Report each line of the records below that uses the word "handed".

#####

(* ===== verification/LinuxHeap.v ===== *)
(** * Linux 0.12: what the memory allocator of the kernel keeps

    The theorems about [LinuxMalloc]: descriptors and free objects are linked
    lists in pages the kernel holds, objects handed out are apart from each
    other and from everything else, and a page goes back when its last object
    does. *)

From S2P Require Import Prelude LinuxMm LinuxCow LinuxFork LinuxExit LinuxFamily LinuxMalloc.

(** ** Descriptors and objects *)

Record bd := mkBd { b_at : Z; b_page : nat; b_free : list Z }.

Fixpoint link (m : Z -> Z) (off p : Z) (l : list Z) : Prop :=
  match l with [] => p = 0 | a :: l' => p = a /\ link m off (m (a + off)) l' end.
Definition obj (sz : Z) (n : nat) (o : Z) : Prop := exists k, 0 <= k < 4096 / sz /\ o = addr_of n + k * sz.
Definition at_page (n : nat) (x : Z) : Prop := addr_of n <= x < addr_of n + 4096.
Definition desc_at (P : list nat) (a : Z) : Prop := exists p k, p ∈ P /\ 0 <= k < 256 /\ a = addr_of p + 16 * k.
Record bd_ok (m : Z -> Z) (sz : Z) (d : bd) : Prop := {
  bo_page : m (b_at d) = addr_of (b_page d);
  bo_free : link m 0 (m (b_at d + 8)) (b_free d);
  bo_cnt : m (b_at d + 12) = (4096 / sz - Z.of_nat (length (b_free d))) + 65536 * sz;
  bo_nodup : NoDup (b_free d);
  bo_obj : forall o, o ∈ b_free d -> obj sz (b_page d) o }.

(** Chains [C], spare descriptors [F], pages of descriptors [P]. *)
Record heap (m : Z -> Z) (chs : list Z) (f : Z) (C : list (list bd)) (F : list Z) (P : list nat) : Prop := {
  hp_chs : length chs = 9%nat;
  hp_len : length C = 9%nat;
  hp_chain : forall i sz ch ds, sizes !! i = Some sz -> chs !! i = Some ch -> C !! i = Some ds -> link m 4 ch (b_at <$> ds) /\ Forall (bd_ok m sz) ds;
  hp_spare : link m 4 f F;
  hp_at : NoDup ((b_at <$> concat C) ++ F);
  hp_in : forall a, a ∈ (b_at <$> concat C) ++ F -> desc_at P a;
  hp_pages : NoDup (P ++ (b_page <$> concat C)) }.

Definition own (X : nat -> Z) (L : list nat) : nat -> Z := fun n => X n + (if decide (n ∈ L) then 1 else 0).
Definition pages_of (C : list (list bd)) (P : list nat) : list nat := P ++ (b_page <$> concat C).
Record kinv (X : nat -> Z) (s : kmal) (C : list (list bd)) (F : list Z) (P : list nat) : Prop := {
  ki_heap : exists chs, bucket_dir s = dirs_of chs /\ heap (mem (kmm s)) chs (free_bucket_desc s) C F P;
  ki_users : forall n, 0 <= X n;
  ki_own : forall n, n ∈ pages_of C P -> mem_map (kmm s) !! n = Some 1 /\ addr_of n < HIGH_MEMORY (kmm s);
  ki_mm : mm_ok (kmm s) (own X (pages_of C P)) }.
(** No page in a chain is without an object that is handed out. *)
Definition used (C : list (list bd)) : Prop := forall i sz ds d, sizes !! i = Some sz -> C !! i = Some ds -> d ∈ ds -> Z.of_nat (length (b_free d)) < 4096 / sz.
(** An object of size [sz] that is handed out. *)
Definition live (C : list (list bd)) (o sz : Z) : Prop :=
  exists i ds d, sizes !! i = Some sz /\ C !! i = Some ds /\ d ∈ ds /\ obj sz (b_page d) o /\ o ∉ b_free d.

(** ** Separation *)

Lemma sizes_ok i sz : sizes !! i = Some sz -> 16 <= sz <= 4096 /\ sz mod 16 = 0 /\ 4096 mod sz = 0 /\ 1 <= 4096 / sz <= 256 /\ 4096 / sz * sz = 4096.
Proof. intros H. do 9 (destruct i as [|i]; [injection H as <-; vm_compute; intuition discriminate|]). done. Qed.
Lemma obj_at_page i sz n o : sizes !! i = Some sz -> obj sz n o -> at_page n o /\ at_page n (o + sz - 1) /\ o mod 16 = 0.
Proof.
  intros Hs (k & Hk & ->). destruct (sizes_ok _ _ Hs) as (H1 & H2 & _ & H3 & H4). unfold at_page. split_and!; [nia..|].
  unfold addr_of, LOW_MEM. rewrite Z.add_mod, Z.mul_mod, H2, Z.mul_0_r by lia. replace (1048576 + 4096 * Z.of_nat n) with ((65536 + 256 * Z.of_nat n) * 16) by lia. by rewrite Z.mod_mul.
Qed.
Lemma at_page_apart n n' x : at_page n x -> at_page n' x -> n = n'.
Proof. unfold at_page, addr_of. lia. Qed.
Lemma desc_word P a i : desc_at P a -> 0 <= i < 16 -> exists p, p ∈ P /\ at_page p (a + i).
Proof. intros (p & k & Hp & Hk & ->) Hi. exists p. split; [done|]. unfold at_page. lia. Qed.
Lemma desc_apart P a b i j : desc_at P a -> desc_at P b -> a <> b -> 0 <= i < 16 -> 0 <= j < 16 -> a + i <> b + j.
Proof. intros (p & k & _ & Hk & ->) (q & l & _ & Hl & ->) Hne Hi Hj. unfold addr_of, LOW_MEM in *. lia. Qed.
Lemma desc_pos P a : desc_at P a -> 0 < a.
Proof. intros (p & k & _ & Hk & ->). unfold addr_of, LOW_MEM. lia. Qed.

Lemma link_ext m m' off l : forall p, (forall a, a ∈ l -> m' (a + off) = m (a + off)) -> link m off p l -> link m' off p l.
Proof.
  induction l as [|a l IH]; intros p He; [done|]. intros [-> H]. split; [done|]. rewrite He by left. apply IH; [|done]. intros b Hb. apply He. by right.
Qed.
Lemma bd_ok_ext m m' sz d : (forall i, i = 0 \/ i = 8 \/ i = 12 -> m' (b_at d + i) = m (b_at d + i)) -> (forall o, o ∈ b_free d -> m' o = m o) -> bd_ok m sz d -> bd_ok m' sz d.
Proof.
  intros Hw Ho [H1 H2 H3 H4 H5]. pose proof (Hw 0 ltac:(auto)) as W0. rewrite !Z.add_0_r in W0. split; try done.
  - by rewrite W0.
  - rewrite Hw by auto. eapply link_ext; [|exact H2]. intros o Hin. rewrite Z.add_0_r. by apply Ho.
  - by rewrite Hw by auto.
Qed.
Lemma chains_at {A} (C : list (list A)) i ds : C !! i = Some ds -> exists rest, concat C ≡ₚ ds ++ rest /\ forall ds', concat (<[i := ds']> C) ≡ₚ ds' ++ rest.
Proof.
  revert i. induction C as [|c C IH]; intros i Hi; [done|]. destruct i as [|i]; cbn in Hi |- *; [injection Hi as <-; exists (concat C); done|].
  destruct (IH i Hi) as (rest & E & E'). exists (c ++ rest). split; [rewrite E|intros ds'; rewrite E']; by rewrite !app_assoc, (Permutation_app_comm c).
Qed.
Lemma chains_in {A} (C : list (list A)) i ds (d : A) : C !! i = Some ds -> d ∈ ds -> d ∈ concat C.
Proof. intros Hi Hd. destruct (chains_at C i ds Hi) as (rest & E & _). rewrite E. set_solver. Qed.
Lemma in_chains_at {A} (C : list (list A)) (d : A) : d ∈ concat C -> exists i ds, C !! i = Some ds /\ d ∈ ds.
Proof.
  induction C as [|c C IH]; cbn; [by intros ?%not_elem_of_nil|]. intros [H|H]%elem_of_app; [by exists 0%nat, c|]. destruct (IH H) as (i & ds & Hi & Hd). by exists (S i), ds.
Qed.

#####

- Written solution:
    lists in pages the kernel holds, objects handed out are apart from each
(** No page in a chain is without an object that is handed out. *)
(** An object of size [sz] that is handed out. *)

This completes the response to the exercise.